Вышедший на трибуну энергичный командир Громов молча оглядел сход, сообщил, прокашлявшись, что его отряд прибыл из Омска, и, повысив голос, принялся объяснять историческое значение состоявшегося великого съезда индустриализации и ещё более великого съезда коллективизации диктатуры пролетариата, под гегемоном которого взят курс на строительство счастья во всём мире для всех простых людей.
Справа от него спокойно сидел человек с высохшим рябым маленьким личиком и в очках. Он держал перед собой приподнятый одним концом исписанный лист бумаги, но смотрел настороженно и с некой брезгливостью на толпу. Это и было главное лицо, тот самый чекист, которого приводили в странное гипнотическое состояние полные белые руки Дарьи. Он представлял собой во всей полноте новую власть. Командира мало слушал, наперёд зная, что тот скажет; постукивал носком сапога в такт словам оратора. На нём под длинной старой мятой шинелью, свидетельствующей о непроходящей моде на железного тов. Дзержинского, почившего в бозе, но по-прежнему кумира всех чекистов, красовалась новая, из отличнейшего серого сукна гимнастёрка, к которой были прикреплены четыре ордена. То, несомненно, был Михаил Константинович Лузин, ныне уже в немалом чине чекист.
Его лицо не изменилось, лишь чуть высохло, обнажая впалые виски и заостряя его небольшой носик, из ноздрей которого торчали щетинками пучки волос. Он устал, но любил своё дело. Он взглядом отыскал в толпе Ивана Кобыло, узнав его по могучему росту и белому лицу в обрамлении шапки соломенных волос, и брезгливенькая улыбочка вновь вспорхнула на его лицо, задержалась на губах да так и застыла в их тонких извивах.

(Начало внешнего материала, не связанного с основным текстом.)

(* ===== verification/_CoqProject ===== *)
-Q . S2P
Prelude.v
GoStd.v
GoNum.v
GoTime.v
GoSort.v
GoHeap.v
Sha256.v
Decisions.v
Storage.v
Images.v
WatchSchedule.v
GoJson.v
BuildSpec.v
RepoHost.v
AppTypes.v
DeepCopy.v
Kube.v
GoNet.v
Config.v
BuildSteps.v
Naming.v
AppView.v
GitCred.v
BuildPod.v
Children.v
Free.v
Prog.v
JsonDecode.v
NodeImages.v
Ensure.v
GitSync.v
Measure.v
Cleanup.v
Metrics.v
Controller.v
Footprint.v
Serial.v
Lifecycle.v
StatusInv.v
MetricsTrace.v
Watches.v
Validation.v
Progress.v
Serving.v
FirstBuild.v
CleanupProgress.v
Worlds.v
Observability.v
Shim.v
ShimProc.v
Unstructured.v
Humanize.v
View.v
ViewMap.v
AppJson.v
ViewSpec.v
JsonPrint.v
GoUrl.v
ListPage.v
ConsoleCalls.v
ConsoleClient.v
ClientProc.v
ConsolePatch.v
Loki.v
LogView.v
Manifest.v
Server.v
ServerSpec.v
SentryHttp.v
ConsoleMain.v
Startup.v
ConsoleWorlds.v
(** ** Reading is stable *)
Section ty_ind.
Context (P : ty → Prop) (Hbasic : ∀ b, P (TBasic b)) (Hstruct : ∀ ts, Forall (λ ft, P ft.2) ts → P (TStruct ts))
  (Hptr : ∀ t, P t → P (TPtr t)) (Hslice : ∀ t, P t → P (TSlice t)) (Hmap : ∀ t, P t → P (TMap t)).
Fixpoint ty_ind' (t : ty) : P t :=
  match t with
  | TBasic b => Hbasic b
  | TStruct ts => Hstruct ts ((fix go ts : Forall (λ ft, P ft.2) ts :=
      match ts with [] => List.Forall_nil _ | ft :: ts => List.Forall_cons _ ft ts (ty_ind' ft.2) (go ts) end) ts)
  | TPtr t => Hptr t (ty_ind' t)
  | TSlice t => Hslice t (ty_ind' t)
  | TMap t => Hmap t (ty_ind' t)
  end.
End ty_ind.

Lemma kept_refl n h : kept n h h.
Proof. by intros l c. Qed.
Lemma kept_trans n h1 h2 h3 : kept n h1 h2 → kept n h2 h3 → kept n h1 h3.
Proof. intros H1 H2 l c Hl Hc. eauto. Qed.
Lemma kept_le n m h h' : n ≤ m → kept n h h' → kept m h h'.
Proof. intros Hle Hk l c Hl Hc. apply Hk; [lia|done]. Qed.
Lemma kept_length h h' : kept 0 h h' → length h ≤ length h'.
Proof.
  intros Hk. destruct (decide (length h = 0)) as [->|Hn]; [lia|].
  destruct (lookup_lt_is_Some_2 h (length h - 1)) as [c Hc]; [lia|]. apply Hk, lookup_lt_Some in Hc; lia.
Qed.
Lemma kept_alloc c h : kept 0 h (h ++ [c]).
Proof. intros l d _ Hd. by apply lookup_app_l_Some. Qed.
Lemma kept_store n l c h : l < n → kept n h (store l c h).
Proof. intros Hl k d Hk Hd. unfold store. rewrite list_lookup_insert_ne by lia. done. Qed.
Lemma kept_store_new n l c h h' : length h = n → n ≤ l → kept 0 h h' → kept 0 h (store l c h').
Proof.
  intros Hn Hl Hk k d _ Hd. unfold store. pose proof (lookup_lt_Some _ _ _ Hd).
  rewrite list_lookup_insert_ne by lia. by apply Hk; [lia|].
Qed.

Lemma above_le t n m h v : m ≤ n → above t n h v → above t m h v.
Proof.
  intros Hm. revert v. induction t as [b|ts IH|t IH|t IH|t IH] using ty_ind'; intros v; destruct v; try done; cbn.
  - revert fields0. induction IH as [|[f t] ts Ht _ IHs]; intros [|[g v] vs]; try done. cbn. intros [? ?]. split; auto.
  - destruct l as [l|]; [|done]. intros [? Hv]. split; [lia|]. destruct (h !! l) as [[]|]; auto.
  - destruct s as [[[l off] k]|]; [|done]. intros [? Hv]. split; [lia|]. destruct (h !! l) as [[]|]; auto.
    eapply Forall_impl; eauto.
  - destruct l as [l|]; [|done]. intros [? Hv]. split; [lia|]. destruct (h !! l) as [[]|]; auto.
    eapply Forall_impl; [exact Hv|]. auto.
Qed.
Lemma above_0 t h v : above t 0 h v.
Proof.
  revert v. induction t as [b|ts IH|t IH|t IH|t IH] using ty_ind'; intros v; destruct v; try done; cbn.
  - revert fields0. induction IH as [|[f t] ts Ht _ IHs]; intros [|[g v] vs]; done.
  - destruct l as [l|]; [|done]. split; [lia|]. destruct (h !! l) as [[]|]; auto.
  - destruct s as [[[l off] k]|]; [|done]. split; [lia|]. destruct (h !! l) as [[]|]; auto.
    apply Forall_forall. auto.
  - destruct l as [l|]; [|done]. split; [lia|]. destruct (h !! l) as [[]|]; auto. apply Forall_forall. auto.
Qed.
(* ===== verification/Sha256.v ===== *)
(** [crypto/sha256.Sum256] and [encoding/hex.EncodeToString] (FIPS 180-4), the
    digest behind build-spec hashes, job-name suffixes and the credential
    fingerprint.  Words are integers below 2^32 with the wrap-around written out. *)
From Stdlib Require Import ZArith Ascii String.
From stdpp Require Import base gmap strings list numbers sorting.
From S2P Require Import Prelude GoStd.

Open Scope string_scope.
Open Scope list_scope.
Open Scope Z_scope.

Definition w32 (z : Z) : Z := z mod 2 ^ 32.
Definition add32 (a b : Z) : Z := w32 (a + b).
Definition rotr (x n : Z) : Z := w32 (Z.lor (Z.shiftr x n) (Z.shiftl x (32 - n))).
Definition not32 (x : Z) : Z := Z.lxor x (2 ^ 32 - 1).
Definition ch (x y z : Z) : Z := Z.lxor (Z.land x y) (Z.land (not32 x) z).
Definition maj (x y z : Z) : Z := Z.lxor (Z.lxor (Z.land x y) (Z.land x z)) (Z.land y z).
Definition xor3 (a b c : Z) : Z := Z.lxor (Z.lxor a b) c.
Definition bsig0 (x : Z) := xor3 (rotr x 2) (rotr x 13) (rotr x 22).
Definition bsig1 (x : Z) := xor3 (rotr x 6) (rotr x 11) (rotr x 25).
Definition ssig0 (x : Z) := xor3 (rotr x 7) (rotr x 18) (Z.shiftr x 3).
Definition ssig1 (x : Z) := xor3 (rotr x 17) (rotr x 19) (Z.shiftr x 10).

(** FIPS 180-4 derives its constants from the first 64 primes: the initial
    state takes the first 32 bits of the fractional parts of square roots, the
    round constants those of cube roots.  They are computed here rather than
    tabulated. *)
Definition is_prime (n : nat) : bool :=
  forallb (fun d => negb (Nat.eqb (n mod d) 0)) (seq 2 (n - 2)).

(** The 64th prime is 311. *)
Definition primes64 : list Z :=
  map Z.of_nat (List.filter is_prime (seq 2 310)).

(** The integer cube root of [n], the bits of weight below [2^k] found from the
    highest down, [r] being the bits already found. *)
Fixpoint cbrt_bits (k : nat) (n r : Z) : Z :=
  match k with
  | O => r
  | S k' =>
      let r' := r + 2 ^ Z.of_nat k' in
      cbrt_bits k' n (if (r' ^ 3 <=? n)%Z then r' else r)
  end.

Definition K256 : list Z :=
  Eval vm_compute in map (fun p => w32 (cbrt_bits 35 (p * 2 ^ 96) 0)) primes64.

Definition H256 : list Z :=
  Eval vm_compute in map (fun p => w32 (Z.sqrt (p * 2 ^ 64))) (firstn 8 primes64).

Example round_constants : length K256 = 64%nat /\ head K256 = Some 0x428a2f98.
Proof. split; reflexivity. Qed.

Fixpoint bytes_of (s : string) : list Z :=
  match s with "" => [] | String c s' => bv c :: bytes_of s' end.

(** The big-endian bytes of [n], [k] of them. *)
Fixpoint be_bytes (k : nat) (n : Z) : list Z :=
  match k with O => [] | S k' => be_bytes k' (n / 256) ++ [n mod 256] end.

Definition pad (m : list Z) : list Z :=
  let l := Z.of_nat (length m) in
  m ++ [0x80] ++ replicate (Z.to_nat ((55 - l) mod 64)) 0 ++ be_bytes 8 (l * 8).

Fixpoint words (m : list Z) : list Z :=
  match m with
  | a :: b :: c :: d :: m' => (a * 2 ^ 24 + b * 2 ^ 16 + c * 2 ^ 8 + d) :: words m'
  | _ => []
  end.

(** Message schedule: [w] holds the last 16 words, newest first. *)
Fixpoint schedule (n : nat) (w : list Z) : list Z :=
  match n with
  | O => []
  | S n' =>
      let nth i := List.nth i w 0 in
      let x := w32 (ssig1 (nth 1%nat) + nth 6%nat + ssig0 (nth 14%nat) + nth 15%nat) in
      x :: schedule n' (x :: firstn 15 w)
  end.

Definition round (st : list Z) (kw : Z * Z) : list Z :=
  match st with
  | [a; b; c; d; e; f; g; h] =>
      let t1 := h + bsig1 e + ch e f g + kw.1 + kw.2 in
      let t2 := bsig0 a + maj a b c in
      [w32 (t1 + t2); a; b; c; w32 (d + t1); e; f; g]
  | _ => st
  end.

Definition compress (st : list Z) (block : list Z) : list Z :=
  let w := block ++ schedule 48 (rev block) in
  zip_with add32 st (foldl round st (zip K256 w)).

Fixpoint blocks (n : nat) (ws : list Z) (st : list Z) : list Z :=
  match n with
  | O => st
  | S n' => blocks n' (skipn 16 ws) (compress st (firstn 16 ws))
  end.

(** The digest as 32 bytes. *)
Definition Sum256 (m : list Z) : list Z :=
  let ws := words (pad m) in
  concat (map (be_bytes 4) (blocks (length ws / 16) ws H256)).

Definition hex_encode (l : list Z) : string := concat_strings (map hex2 l).

(** [hex.EncodeToString(sha256.Sum256([]byte(s)))]. *)
Definition sha256_hex (s : string) : string := hex_encode (Sum256 (bytes_of s)).

Example sha256_empty : sha256_hex "" =
  "e3b0c44298fc1c149afbf4c8996fb92427ae41e4649b934ca495991b7852b855".
Proof. vm_compute. reflexivity. Qed.
Example sha256_abc : sha256_hex "abc" =
  "ba7816bf8f01cfea414140de5dae2223b00361a396177a9cb410ff61f20015ad".
Proof. vm_compute. reflexivity. Qed.
Example sha256_two_blocks :
  sha256_hex "abcdbcdecdefdefgefghfghighijhijkijkljklmklmnlmnomnopnopq" =
  "248d6a61d20638b8e5c026930c3e6039a33ce45964ff2167f6ecedd419db06c1".
Proof. vm_compute. reflexivity. Qed.

(** A digest has 32 bytes, for a message of any length. *)
Lemma length_round st kw : length st = 8%nat → length (round st kw) = 8%nat.
Proof. do 8 (destruct st as [|? st]; [done|]). by destruct st. Qed.
Lemma length_compress st block : length st = 8%nat → length (compress st block) = 8%nat.
Proof.
  intros Hs. unfold compress. rewrite length_zip_with, Hs. enough (∀ l s, length s = 8%nat → length (foldl round s l) = 8%nat)
    as -> by done. induction l as [|kw l IH]; intros s Hl; [done|]. cbn. by apply IH, length_round.
Qed.
Lemma length_blocks n ws st : length st = 8%nat → length (blocks n ws st) = 8%nat.
Proof. revert ws st. induction n as [|n IH]; intros ws st Hs; [done|]. cbn. by apply IH, length_compress. Qed.
Lemma length_Sum256 m : length (Sum256 m) = 32%nat.
Proof.
  unfold Sum256. set (st := blocks _ _ _). assert (Hs : length st = 8%nat) by by apply length_blocks.
  clearbody st. do 8 (destruct st as [|? st]; [done|]). by destruct st.
Qed.
Lemma sha256_hex_nonempty s : sha256_hex s ≠ "".
Proof.
  unfold sha256_hex, hex_encode. pose proof (length_Sum256 (bytes_of s)) as Hl. by destruct (Sum256 (bytes_of s)).
Qed.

После собрания начальник ОГПУ Омска пригласил Кобыло к себе, вежливо предложил сесть и предложил рассказать о делах. Он сидел за столом, не снимая шинели, как то всегда делал Дзержинский, подчёркивая постоянную готовность отправиться на защиту революции, а не желание скрыть неряшливость, как то считали враги.
— Так как тебе живётся, Иван Иванович? — спросил Лузин и присел напротив в услужливо подставленное Петуховым кресло, который тут же вертелся, стараясь не спускать глаз с Кобыло. Он боялся Ивана, но ещё больше его напугало «сакраментальное», как он считал, поведение по отношению к Кобыло приехавшего важного человека из ОГПУ. Петухов стремился подчеркнуть своё исключительное право оказывать услуги приехавшему начальнику и не уходил.